It’s not enough for me (Guest post)


Santa threw a Health magazine in my stocking this year. In typical voracious reader fashion, I read the whole thing. I’ve got an intensely critical view of fitness and health magazines, but I still read them when they are put in my path. Two things stood out for me in this issue.

The editor’s message: “If I eat right and fit in at least 30 minutes of exercise, even an ordinary day at the office feels like a win.”  The columnist’s (Tracy Anderson) message: “When the calendar is jam-packed, I know it’s tempting to push exercise to the back burner … to help you squeeze fitness into your crazy days, I’ve come up with a supereffective 10-minute head-to-toe toner.”

I know exactly why these two messages jumped out at me. I spent a very full fall squeezing in exercise in 10-, 20-, and 30-minute bursts, hoping my fitness would not suffer too much, hoping a less-is-more approach would allow me to find time for other things that mattered to me. I have an active life to begin with, I reasoned, so I just need to keep that up.

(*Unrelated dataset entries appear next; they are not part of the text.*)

(** The text [from_string] reads as the index of an identifier that
    [to_string] printed. *)
Lemma TransactionID_from_to_string_eq h i :
  bytes_ok h → length h = hash_size → 0 <= i →
  TransactionID_from_string (TransactionID_to_string (mkTransactionID h i))
  = (let s := pad_left 48 8 (print_base 16 i) in
     let '(idx, end_) := strtoumax10 s in
     if negb (length end_ =? length s)%nat && (length end_ =? 0)%nat
     then mkTransactionID h idx else TransactionID_default).
Proof.
  intros Hb Hl Hi. unfold TransactionID_from_string, TransactionID_to_string. cbn [id_pool_hash_ id_index_].
  assert (Forall (is_digit 16) (pad_left 48 8 (print_base 16 i))) as Hd
    by (apply pad_digits; [lia|]; by apply print_base_digits).
  rewrite split_at_app.
  2: { intros Hin. pose proof (to_hex_digits h Hb) as HF. rewrite forallb_forall in HF.
       apply list_elem_of_In, HF in Hin. done. }
  rewrite PoolHash_from_to_string by auto.
  assert (PoolHash_is_empty h = false) as ->.
  { apply not_true_iff_false. rewrite PoolHash_is_empty_spec. by intros ->. }
  rewrite c_str_id.
  2: { eapply Forall_impl; [exact Hd|]. intros c Hc. apply is_digit_bounds16 in Hc. lia. }
  assert (length (pad_left 48 8 (print_base 16 i)) ≠ 0%nat) as Hn.
  { unfold pad_left. rewrite length_app, length_replicate. lia. }
  by rewrite (proj2 (Nat.eqb_neq _ _) Hn).
Qed.

Lemma Transaction_put_length_amount a : length (Amount_put a []) = 12%nat.
Proof. unfold Amount_put, put_integral. by rewrite !length_app, !length_le_bytes. Qed.

(** The fixed part of the signed bytes. *)
Definition sig_prefix (t : Transaction) : byte_array :=
  le_bytes 8 (t_innerID_ t) ++ t_source_ t ++ t_target_ t ++
  Amount_put (t_amount_ t) [] ++ Amount_put (t_max_fee_ t) [] ++
  [if bytes_eqb (t_currency_ t) (str "CS") then 1 else 0].

Lemma length_sig_prefix t :
  length (t_source_ t) = 32%nat → length (t_target_ t) = 32%nat → length (sig_prefix t) = 97%nat.
Proof.
  intros Hs Ht. unfold sig_prefix.
  by rewrite !length_app, length_le_bytes, Hs, Ht, !Transaction_put_length_amount.
Qed.

Lemma take_erase_at n m l : (n <= m)%nat → take n (erase_at m l) = take n l.
Proof.
  intros H. unfold erase_at. destruct (decide (m <= length l)%nat).
  - rewrite take_app_le by (rewrite length_take; lia). rewrite take_take. f_equal. lia.
  - rewrite (take_ge l m), (drop_ge l) by lia. by rewrite app_nil_r.
Qed.

Lemma put_smart_prefix (l : list (Z * UserField)) os :
  take (length os) (put_smart UserField_put l os) = os.
Proof.
  unfold put_smart.
  assert (∀ l o, fold_left (λ os (it : Z * UserField), UserField_put it.2 os) l (os ++ o) =
                 os ++ fold_left (λ os (it : Z * UserField), UserField_put it.2 os) l o) as H.
  { clear. induction l as [|[k f] l IH]; intros o; [done|]. simpl.
    rewrite <- IH. f_equal. change UserField_put with (c_put c_user_field).
    rewrite put_append, (put_append f o). by rewrite app_assoc. }
  unfold put_integral. rewrite H. apply take_app_length.
Qed.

By the end of November, my exercise “routine” consisted of:  walking the dog daily (sometimes for 45 minutes, usually for 25, to his detriment and mine), playing with my son, walking around campus with a filled backpack, taking the stairs, soccer once a week, the odd yoga class. It was the minimum possible, meeting the “get 30 minutes of exercise” a day guideline only by virtue of the speed at which I walk (my heart rate actually did go up).

It’s not enough for me.

After a fall of doing the bare minimum needed to maintain my sanity, I am back exercising more. It did not happen overnight, and it is requiring a pretty substantial reset only made possible by virtue of the holiday closure of the university at which I work.  It started on December 1st. My son had a Lego advent calendar; I had a commitment to myself to get on the recumbent bike for 30 minutes each morning I was home, in addition to the “active” life. It was a start, a stop-gap plan until the rush of the fall term would end for me on December 19th. (It was also a way to deal with the work intensity of December, but that’s another story).

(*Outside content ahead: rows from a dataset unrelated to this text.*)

(** [Pool::get_last_by_source] and [Pool::get_last_by_target]: the last one that
    matches, found from the end. *)
Definition Pool_get_last_by_source (p : Pool) (source : byte_array) : Transaction :=
  if negb (p_is_valid_ p) then Transaction_default
  else match List.find (λ t, Address_eqb (t_source_ t) source) (rev (p_transactions_ p)) with
       | Some t => t
       | None => Transaction_default
       end.

Definition Pool_get_last_by_target (p : Pool) (target : byte_array) : Transaction :=
  if negb (p_is_valid_ p) then Transaction_default
  else match List.find (λ t, Address_eqb (t_target_ t) target) (rev (p_transactions_ p)) with
       | Some t => t
       | None => Transaction_default
       end.

(** ** Modification *)

Definition Pool_add_transaction (transaction : Transaction) (p : Pool) : bool * Pool :=
  if p_read_only_ p then (false, p)
  else if negb (Transaction_is_valid transaction) then (false, p)
  else (true, assign_transactionsCount (u32 (p_transactionsCount_ p + 1))
                (assign_transactions (p_transactions_ p ++ [Transaction_clone transaction]) p)).

Definition Pool_recount (p : Pool) : Pool :=
  assign_transactionsCount (u32 (Z.of_nat (length (p_transactions_ p)))) p.

Definition Pool_set_sequence (seq : Z) (p : Pool) : Pool :=
  if p_read_only_ p then p else assign_sequence seq (assign_is_valid true p).

Definition Pool_set_previous_hash (previous_hash : byte_array) (p : Pool) : Pool :=
  if p_read_only_ p then p else assign_previous_hash previous_hash (assign_is_valid true p).

Definition Pool_set_writer_public_key (writer_public_key : byte_array) (p : Pool) : Pool :=
  if p_read_only_ p then p else assign_writer_public_key writer_public_key (assign_is_valid true p).

Definition Pool_set_storage (storage : option nat) (p : Pool) : Pool :=
  assign_storage storage (assign_is_valid true p).

Definition Pool_add_user_field (id : Z) (field : UserField) (p : Pool) : bool * Pool :=
  if p_read_only_ p || negb (UserField_is_valid field) then (false, p)
  else (true, assign_user_fields (map_set id field (p_user_fields_ p)) (assign_is_valid true p)).

Definition Pool_user_field (id : Z) (p : Pool) : UserField :=
  match map_find id (p_user_fields_ p) with Some f => f | None => UF_Unknown end.

Definition Pool_user_field_ids (p : Pool) : list Z := (p_user_fields_ p).*1.

Definition Pool_clear (p : Pool) : bool * Pool :=
  let p := assign_transactions [] p in (bool_decide (p_transactions_ p = []), p).

(** [Pool::priv::get_storage]: the first open one of the candidate, the pool's
    own storage and the default storage. *)
Definition Pool_get_storage (isOpen : option nat → bool) (defaultStorage : option nat)
    (candidate : option nat) (p : Pool) : option nat :=
  if isOpen candidate then candidate
  else if isOpen (p_storage_ p) then p_storage_ p
  else defaultStorage.

(** ** Well-formed pools *)

Definition Pool_ok (p : Pool) : Prop :=
  c_ok c_pool_hash (p_previous_hash_ p) ∧ is_u64 (p_sequence_ p) ∧
  c_ok c_user_fields (p_user_fields_ p) ∧ Forall Transaction_ok (p_transactions_ p) ∧
  Z.of_nat (length (p_transactions_ p)) <= vector_max_size ∧
  c_ok c_byte_array (p_writer_public_key_ p) ∧ c_ok c_string (p_signature_ p).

Since December 22, I’ve been back as a regular at the YMCA each morning (except for Dec 25, when it was closed). In my first class, Boot Camp, a mix of cardio intervals and weight sets, my legs were shaking so much in the final set of lunges that I needed to break my form. I spent Christmas day grimacing any time I had to use a gluteal muscle.

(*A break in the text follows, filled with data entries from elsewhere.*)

(* ===== verification/Database.v ===== *)
(** * Database: the key-value store under the storage

    Models [csdb/src/database.cpp] and [csdb/src/database_berkeleydb.cpp].  The
    driver keeps two tables of Berkeley DB: the blocks by record number (sequence
    number plus one) and the record numbers by block hash.  Berkeley DB is a
    parameter, the class [BerkeleyDb] with its documented behaviour
    [BerkeleyDbLaws]; the abstract class [Database] of the sources is the class
    [Database], and [DatabaseLaws] is what the storage relies on. *)

From S2P Require Import Prelude Format Streams.

(** ** The interface *)

(** [Database::Error] *)
Inductive DatabaseError :=
| Db_NoError | Db_NotFound | Db_Corruption | Db_NotSupported | Db_InvalidArgument
| Db_IOError | Db_NotOpen | Db_UnknownError.

#[export] Instance DatabaseError_eq_dec : EqDecision DatabaseError.
Proof. solve_decision. Defined.

(** [last_error_struct] *)
Record db_error := DbError { de_error : DatabaseError; de_message : byte_array }.

(** [Database::set_last_error]; the message is the formatted one. *)
Definition Database_set_last_error (error : DatabaseError) (message : byte_array) : db_error :=
  DbError error message.

(** [Database::last_error_message] *)
Definition Database_last_error_message (les : db_error) : byte_array :=
  if negb (bytes_eqb (de_message les) []) then de_message les
  else match de_error les with
       | Db_NoError => str "No error"
       | Db_NotFound => str "Database is not found"
       | Db_Corruption => str "Database is corrupted"
       | Db_NotSupported => str "Database is not supported"
       | Db_InvalidArgument => str "Invalis argument passed"
       | Db_IOError => str "I/O error"
       | Db_NotOpen => str "Database is not open"
       | Db_UnknownError => str "Unknown error"
       end.

(** The virtual functions the storage calls.  [db_get] is [get] with a place
    for the value, [db_exists] is [get] without; [db_blocks] is the sequence of
    values of a fresh iterator. *)
Class Database (D : Type) := {
  db_is_open : D → bool;
  db_put : byte_array → Z → byte_array → D → result (bool * D);
  db_get : byte_array → D → result (option byte_array * D);
  db_exists : byte_array → D → result (bool * D);
  db_blocks : D → result (list byte_array * D);
  db_error_message : D → byte_array;
}.

(** The contract, on two views of the state: the number stored under a key and
    the block stored under a number.  A [put] that reports failure has not entered
    the key; it may have replaced the block of the number. *)
Class DatabaseLaws (D : Type) `{!Database D} (ready : D → Prop)
    (index : D → gmap byte_array Z) (blocks : D → gmap Z byte_array) := {
  db_ready_open d : ready d → db_is_open d = true;
  db_put_spec key seq_no value d :
    ready d → ∃ b d', db_put key seq_no value d = Ok (b, d') ∧ ready d' ∧
      index d' = (if b then <[key := u32 (seq_no + 1)]> (index d) else index d) ∧
      (blocks d' = <[u32 (seq_no + 1) := value]> (blocks d) ∨ b = false ∧ blocks d' = blocks d);
  db_get_spec key d :
    ready d → ∃ d', db_get key d = Ok (index d !! key ≫= λ n, blocks d !! n, d') ∧
      ready d' ∧ index d' = index d ∧ blocks d' = blocks d;
  db_exists_spec key d :
    ready d → ∃ d', db_exists key d = Ok (bool_decide (is_Some (index d !! key)), d') ∧
      ready d' ∧ index d' = index d ∧ blocks d' = blocks d;
  db_blocks_spec d :
    ready d → ∃ d' ks, db_blocks d = Ok (omap (λ k, blocks d !! k) ks, d') ∧
      StronglySorted Z.lt ks ∧ (∀ k, k ∈ ks ↔ is_Some (blocks d !! k)) ∧
      ready d' ∧ index d' = index d ∧ blocks d' = blocks d;
}.

(** ** Berkeley DB

    [recno] is a table opened with [DB_RECNO], [htab] one opened with [DB_HASH];
    a call returns a non-zero status or its result. *)
Class BerkeleyDb (recno htab : Type) := {
  recno_put : Z → byte_array → recno → Z + recno;
  recno_get : Z → recno → Z + byte_array;
  recno_first : recno → Z + (Z * byte_array);
  recno_next : Z → recno → Z + (Z * byte_array);
  htab_put : byte_array → Z → htab → Z + htab;
  htab_get : byte_array → htab → Z + Z;
  htab_exists : byte_array → htab → Z;
}.

Class BerkeleyDbLaws (recno htab : Type) `{!BerkeleyDb recno htab}
    (recno_view : recno → gmap Z byte_array) (htab_view : htab → gmap byte_array Z) := {
  recno_put_view n v t t' : recno_put n v t = inr t' → recno_view t' = <[n := v]> (recno_view t);
  recno_get_some n v t : recno_view t !! n = Some v → recno_get n t = inr v;
  recno_get_none n t : recno_view t !! n = None → ∃ s, recno_get n t = inl s ∧ s ≠ 0;
  (** A cursor visits the records in increasing order of their numbers. *)
  recno_first_some n v t : recno_first t = inr (n, v) →
    recno_view t !! n = Some v ∧ ∀ m, is_Some (recno_view t !! m) → n <= m;
  recno_first_none s t : recno_first t = inl s → s ≠ 0 ∧ recno_view t = ∅;
  recno_next_some n k v t : recno_next n t = inr (k, v) →
    recno_view t !! k = Some v ∧ n < k ∧ ∀ m, is_Some (recno_view t !! m) → n < m → k <= m;
  recno_next_none n s t : recno_next n t = inl s →
    s ≠ 0 ∧ ∀ m, is_Some (recno_view t !! m) → m <= n;
  htab_put_view k n t t' : htab_put k n t = inr t' → htab_view t' = <[k := n]> (htab_view t);
  htab_get_some k n t : htab_view t !! k = Some n → htab_get k t = inr n;
  htab_get_none k t : htab_view t !! k = None → ∃ s, htab_get k t = inl s ∧ s ≠ 0;
  htab_exists_spec k t : htab_exists k t = 0 ↔ is_Some (htab_view t !! k);
}.

(** ** The driver *)

Section Driver.
Context {recno htab : Type} `{!BerkeleyDb recno htab}.

(** [db_blocks_] and [db_seq_no_] are null until they are opened. *)
Record DatabaseBerkeleyDB := mkBdb {
  bd_blocks_ : option recno;
  bd_seq_no_ : option htab;
  bd_last_error : db_error;
}.

Definition ENOENT : Z := 2.

(** [DatabaseBerkeleyDB()] *)
Definition Bdb_default : DatabaseBerkeleyDB := mkBdb None None (DbError Db_NoError []).

Definition Bdb_set_last_error (e : DatabaseError) (m : byte_array) (d : DatabaseBerkeleyDB) : DatabaseBerkeleyDB :=
  mkBdb (bd_blocks_ d) (bd_seq_no_ d) (Database_set_last_error e m).

(** [set_last_error_from_berkeleydb] *)
Definition Bdb_set_last_error_from_berkeleydb (status : Z) (d : DatabaseBerkeleyDB) : DatabaseBerkeleyDB :=
  let err := if status =? 0 then Db_NoError else if status =? ENOENT then Db_NotFound else Db_UnknownError in
  if bool_decide (err = Db_NoError) then Bdb_set_last_error err [] d
  else Bdb_set_last_error err (str "LevelDB error: " ++ print_int status) d.

(** [open]: [dir] tells whether the directory exists or could be created, and
    the other arguments are what the two calls of Berkeley DB return. *)
Definition Bdb_open (dir : bool) (blocks : Z + recno) (seq_no : Z + htab) (d : DatabaseBerkeleyDB)
    : bool * DatabaseBerkeleyDB :=
  if negb dir then (false, d)
  else
    let d := mkBdb None None (bd_last_error d) in
    match blocks with
    | inl status => (false, Bdb_set_last_error_from_berkeleydb status d)
    | inr b =>
        let d := mkBdb (Some b) None (bd_last_error d) in
        match seq_no with
        | inl status => (false, Bdb_set_last_error_from_berkeleydb status d)
        | inr s => (true, Bdb_set_last_error Db_NoError [] (mkBdb (Some b) (Some s) (bd_last_error d)))
        end
    end.

Definition Bdb_is_open (d : DatabaseBerkeleyDB) : bool :=
  match bd_blocks_ d with Some _ => true | None => false end.

(** [put] *)
Definition Bdb_put (key : byte_array) (seq_no : Z) (value : byte_array) (d : DatabaseBerkeleyDB)
    : result (bool * DatabaseBerkeleyDB) :=
  match bd_blocks_ d with
  | None => Ok (false, Bdb_set_last_error Db_NotOpen [] d)
  | Some blocks =>
      let db_seq_no := u32 (seq_no + 1) in
      match recno_put db_seq_no value blocks with
      | inl status => Ok (false, Bdb_set_last_error_from_berkeleydb status d)
      | inr blocks' =>
          let d := mkBdb (Some blocks') (bd_seq_no_ d) (bd_last_error d) in
          match bd_seq_no_ d with
          | None => Throw undefined_behaviour
          | Some seq =>
              match htab_put key db_seq_no seq with
              | inl status => Ok (false, Bdb_set_last_error_from_berkeleydb status d)
              | inr seq' =>
                  Ok (true, Bdb_set_last_error Db_NoError [] (mkBdb (Some blocks') (Some seq') (bd_last_error d)))
              end
          end
      end
  end.

(** [get] with a null pointer *)
Definition Bdb_exists (key : byte_array) (d : DatabaseBerkeleyDB) : result (bool * DatabaseBerkeleyDB) :=
  match bd_blocks_ d with
  | None => Ok (false, Bdb_set_last_error Db_NotOpen [] d)
  | Some _ =>
      match bd_seq_no_ d with
      | None => Throw undefined_behaviour
      | Some seq => Ok (htab_exists key seq =? 0, d)
      end
  end.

At some point in my run yesterday, I shifted from thinking about the productive soreness in my muscles, and started thinking about why less-is-more did not work for me in this instance. It’s worked elsewhere over the past year: I answer fewer emails, own fewer items of clothing, generally have a “try to declutter” attitude. I also thought about minimums and how, for me at least, there is a definite relationship between taking time and taking space. In my 15 weeks “off,” my best guess is that my weight fluctuated only slightly and if that’s what I cared about maybe there would be no issue for me; all of my clothes still fit. (I was actually kind of surprised by that, once I realized how much fitness I had relinquished). I noticed it in how I carried myself, though. How my shoulders no longer entered the room before me. How my legs were more often crossed than in power poses. How I felt small, not just petite. In that digressive way the mind works when running, I thought of the sign above my desk that reads “Go the extra mile. It’s never crowded.” Minimums have never worked for me, in anything I do – what on earth made me think that it would work when fitness was concerned?

I’ll keep reading about how less-is-more – and I might even apply some of it to my daily life – but when it comes to exercise, I’m pretty clearly in the more-is-more camp.